The companies worked through a series of variations of the vaccine with Bourla on the backs of the scientists always pushing, pushing for results as the deaths rose like mercury in a thermometer left in the sun.

They tested vaccines in monkeys, but simultaneously with humans. “We needed speed, and with speed, you have to rethink how you normally go,” said Jansen, who leads a team of 650.

After trials on volunteers in Germany in April showed some subjects getting fever and chills, signs the vaccine wouldn’t be tolerated, other experiments went to producing a partial-spike protein and full-spike at varying doses.

In June, the results of trials bettered, the findings showed the experimental shot produced an antibody response in study subjects, a good sign it could protect against COVID-19. “Really, really encouraging,” she replied to the researchers by email. “When can I see the next data?”

It took more months of arduous work, through a second vaccine candidate in July, Pfizer working simultaneously to make supplies for testing and to begin making vaccines for use.

Pfizer didn’t have the equipment to make an mRNA vaccine, a new and different manufacturing process and decided to fund it without any money from the Federal government, not wanting to give the Food and Drug Administration under Trump’s thumb any input.

With McDermott an engineering catalyst, by early November, Pfizer said its latest trials showed the vaccine was more than 90 percent effective and looking safe, Bourla revealing the findings to senior company officials on a video call that had them jumping out of their chairs in joy.
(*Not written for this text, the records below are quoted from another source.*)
(** X7. The ceilings bound the records written, not the requests on their
    way.  The handler waits for the store between the gate's count and
    the audit write of the dispatch; the server is modelled with the
    handler cut there, and a request that is served alone gets the
    handler as a whole.  This is for e-mail requests of one operator to
    one event, with a transport configured and a working audit table,
    that arrive and go on at [t0] or later.  Served in turn, each
    answered before the next arrives, they are all dispatched when the
    operator has room for all of them under every ceiling that is set (a
    ceiling of zero or less is not one): each is answered 201, or 500
    when the transport fails, each leaves an invitation, and the
    operator's count for every window open at [t0] grows by their number.
    A request after them, at a time whose window still holds them and
    with them holds as many records as a ceiling allows, is answered 429
    and leaves no invitation.  When the requests overlap, all arriving
    before the first goes on, room for one is enough for all of them to
    be dispatched in the same way, so that the count can end above the
    ceiling. *)
Theorem quota_ceiling_in_turn_and_overlapping
    (id : string) (body : InvitationPayload) (a : string) (ev : Event)
    (t0 : Z) (ts ts' : list Z) (w : World) :
  dispatch_ready id ev w ->
  pl_deliveryMethod body = EMAIL ->
  Js.truthy (pl_email body) = true ->
  a <> "" ->
  Forall (fun t => t0 <= t) ts ->
  Forall (fun t => t0 <= t) ts' ->
  List.length ts' = List.length ts ->
  let k := Z.of_nat (List.length ts) in
  let limits := getRateLimitConfig (env w) (systemSetting (db w)) in
  let h := countNonRateLimited a (t0 - HOUR) w in
  let d := countNonRateLimited a (t0 - DAY) w in
  (forall t adminId w0,
     serve id body adminId [Arrive t; Resume t] [] w0
     = ([fst (postInvitation id body adminId (set_now t w0))],
        snd (postInvitation id body adminId (set_now t w0))))
  /\ ((perHour limits <= 0 \/ h + k <= perHour limits) ->
      (perDay limits <= 0 \/ d + k <= perDay limits) ->
      let r := serve id body (Some a) (in_turn ts) [] w in
      all_dispatched a t0 (List.length ts) w r
      /\ forall t,
           (0 < perHour limits /\ t - HOUR <= t0
            /\ perHour limits <= countNonRateLimited a (t - HOUR) w + k)
           \/ (0 < perDay limits /\ t - DAY <= t0
               /\ perDay limits <= countNonRateLimited a (t - DAY) w + k) ->
           let next := postInvitation id body (Some a) (set_now t (snd r)) in
           answered 429 (fst next)
           /\ invitations (db (snd next)) = invitations (db (snd r)))
  /\ ((perHour limits <= 0 \/ h < perHour limits) ->
      (perDay limits <= 0 \/ d < perDay limits) ->
      all_dispatched a t0 (List.length ts) w
        (serve id body (Some a) (overlapping ts ts') [] w)).
Proof.
  intros Hr Hm He Ha Hts Hts' Hlen. cbv zeta.
  split; [intros t adminId w0; apply serve_alone|].
  split.
  - intros Hh Hd.
    destruct (in_turn_dispatched id body a ev t0 Hm He Ha ts w Hr Hts Hh Hd)
      as (I & I3).
    split; [exact I|].
    destruct I as (_ & _ & I4 & _).
    set (w' := snd (serve id body (Some a) (in_turn ts) [] w)) in *.
    pose proof Hr as (H & Hen & Hf).
    pose proof I3 as (_ & Hv & _ & Hlf & _ & _ & Hs & Hevs & _).
    cbn [env emailLogFault db set_now] in Hv, Hlf, Hs, Hevs.
    intros t Hfull.
    assert (Hq : quota_denies a (systemSetting (db (set_now t w'))) (set_now t w')
                 = true).
    { apply quota_denies_iff. cbv zeta. cbn [env now db set_now].
      change (countNonRateLimited a (t - HOUR) (set_now t w'))
        with (countNonRateLimited a (t - HOUR) w').
      change (countNonRateLimited a (t - DAY) (set_now t w'))
        with (countNonRateLimited a (t - DAY) w').
      rewrite Hv, Hs.
      destruct Hfull as [(P & Q & R)|(P & Q & R)].
      - left. rewrite (I4 _ Q). lia.
      - right. rewrite (I4 _ Q). lia. }
    assert (H' : Prisma.event_lookup id (db (set_now t w')) = Some ev).
    { unfold Prisma.event_lookup in *. cbn [db set_now]. rewrite Hevs. exact H. }
    assert (Hen' : isEmailSendingEnabled (systemSetting (db (set_now t w'))) = true)
      by (cbn [db set_now]; rewrite Hs; exact Hen).
    destruct (postInvitation_gate_denied id body a ev (set_now t w') H' Hm He Hen' Ha Hq)
      as (msg & _ & _ & G3 & G4).
    cbn [emailLogFault set_now] in G4. rewrite Hlf, Hf in G4.
    destruct G4 as [G4 _].
    split; [| exact G3].
    eexists; split; [exact G4 | reflexivity].
  - intros Hh Hd. unfold overlapping.
    destruct (arrivals_pass id body a ev t0 He Ha ts [] (map Resume ts') w Hr Hts Hh Hd)
      as (w1 & E & D1 & D2 & D3 & D4).
    rewrite E. cbn [app]. rewrite <- Hlen.
    pose proof Hr as (H & Hen & Hf).
    assert (Hr1 : dispatch_ready id ev w1).
    { unfold dispatch_ready. rewrite D1, D4. exact Hr. }
    destruct (resumes_dispatched id body a ev t0 Hm He ts' w1 Hr1 Hts')
      as (I1 & I2 & I4 & I5).
    unfold all_dispatched, accepted_code, countNonRateLimited in *.
    rewrite D3, D1 in *. repeat split; assumption.
Qed.
Lemma quota_ceiling_in_turn_and_overlapping_witness :
  dispatch_ready "ev1" Sample.hunt Sample.quiet_world
  /\ perHour (getRateLimitConfig (env Sample.quiet_world)
                (systemSetting (db Sample.quiet_world))) = 2
  /\ all_dispatched "alice" Sample.noon 2 Sample.quiet_world
       (serve "ev1" Sample.request (Some "alice")
          (in_turn [Sample.noon; Sample.noon + 1000]) [] Sample.quiet_world)
  /\ answered 429
       (fst (postInvitation "ev1" Sample.request (Some "alice")
               (set_now (Sample.noon + 2000)
                  (snd (serve "ev1" Sample.request (Some "alice")
                          (in_turn [Sample.noon; Sample.noon + 1000]) []
                          Sample.quiet_world)))))
  /\ all_dispatched "alice" Sample.noon 3 Sample.quiet_world
       (serve "ev1" Sample.request (Some "alice")
          (overlapping [Sample.noon; Sample.noon + 1; Sample.noon + 2]
                       [Sample.noon + 1000; Sample.noon + 2000; Sample.noon + 3000])
          [] Sample.quiet_world)
  /\ countNonRateLimited "alice" (Sample.noon - HOUR)
       (snd (serve "ev1" Sample.request (Some "alice")
               (overlapping [Sample.noon; Sample.noon + 1; Sample.noon + 2]
                            [Sample.noon + 1000; Sample.noon + 2000;
                             Sample.noon + 3000])
               [] Sample.quiet_world)) = 3.
Proof.
  assert (Hr : dispatch_ready "ev1" Sample.hunt Sample.quiet_world)
    by (repeat split; reflexivity).
  assert (Ha : "alice" <> "") by discriminate.
  assert (F2 : Forall (fun t => Sample.noon <= t) [Sample.noon; Sample.noon + 1000])
    by (repeat constructor; apply Z.leb_le; reflexivity).
  assert (F3 : Forall (fun t => Sample.noon <= t)
                 [Sample.noon; Sample.noon + 1; Sample.noon + 2])
    by (repeat constructor; apply Z.leb_le; reflexivity).
  assert (F3' : Forall (fun t => Sample.noon <= t)
                  [Sample.noon + 1000; Sample.noon + 2000; Sample.noon + 3000])
    by (repeat constructor; apply Z.leb_le; reflexivity).
  split; [exact Hr|]. split; [reflexivity|].
  pose proof (quota_ceiling_in_turn_and_overlapping "ev1" Sample.request "alice"
                Sample.hunt Sample.noon [Sample.noon; Sample.noon + 1000]
                [Sample.noon; Sample.noon + 1000] Sample.quiet_world
                Hr eq_refl eq_refl Ha F2 F2 eq_refl) as C.
  cbv zeta in C. destruct C as (_ & C & _).
  destruct C as [C1 C2].
  { right. apply Z.leb_le. reflexivity. }
  { right. apply Z.leb_le. reflexivity. }
  split; [exact C1|].
  split.
  { apply (C2 (Sample.noon + 2000)). left.
    split; [reflexivity|]. split; apply Z.leb_le; reflexivity. }
  pose proof (quota_ceiling_in_turn_and_overlapping "ev1" Sample.request "alice"
                Sample.hunt Sample.noon
                [Sample.noon; Sample.noon + 1; Sample.noon + 2]
                [Sample.noon + 1000; Sample.noon + 2000; Sample.noon + 3000]
                Sample.quiet_world
                Hr eq_refl eq_refl Ha F3 F3' eq_refl) as D.
  cbv zeta in D. destruct D as (_ & _ & D).
  pose proof (D ltac:(right; apply Z.ltb_lt; reflexivity)
                ltac:(right; apply Z.ltb_lt; reflexivity)) as D'.
  split; [exact D'|].
  destruct D' as (_ & _ & D4 & _).
  rewrite (D4 (Sample.noon - HOUR)) by (apply Z.leb_le; reflexivity).
  reflexivity.
Defined.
There won’t be as many doses as he wanted, the US and German team collaboration overseen by Bourla had brought the world some hope ahead of what was predicted to be a dark and deadly winter in the US.

“I always try to shoot for the stars, because I know that even if you miss it, you will land somewhere on the moon," said Bourla. “But right now it looks like we landed, more or less, in the stars."